[Stored data entries]
Lemma state_finish (p : Promise T) : state_ (finish_body out p) = state_ p.
Proof. by destruct out. Qed.
Lemma union_finish (p : Promise T) : union_ (finish_body out p) = union_ p.
Proof. by destruct out. Qed.
Lemma set_state_finish st (p : Promise T) :
  set_state st (finish_body out p) = finish_body out (set_state st p).
Proof. by destruct out. Qed.
Lemma set_callback_finish cb (p : Promise T) :
  set_callback cb (finish_body out p) = finish_body out (set_callback cb p).
Proof. by destruct out. Qed.

Lemma state_content f p : state_ (content f p) = state_ p.
Proof. unfold content. destruct f; by rewrite ?state_finish. Qed.
Lemma union_content f p : union_ (content f p) = union_ p.
Proof. unfold content. destruct f; by rewrite ?union_finish. Qed.
Lemma set_state_content f st p : set_state st (content f p) = content f (set_state st p).
Proof. unfold content. destruct f; by rewrite ?set_state_finish. Qed.
Lemma set_callback_content f cb p : set_callback cb (content f p) = content f (set_callback cb p).
Proof. unfold content. destruct f; by rewrite ?set_callback_finish. Qed.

### [DIRECTIONS]
Where the word "Lemma" shows up in a line of the records above, count that line; then give the count by itself.

### [RESULT OF THE TASK]
8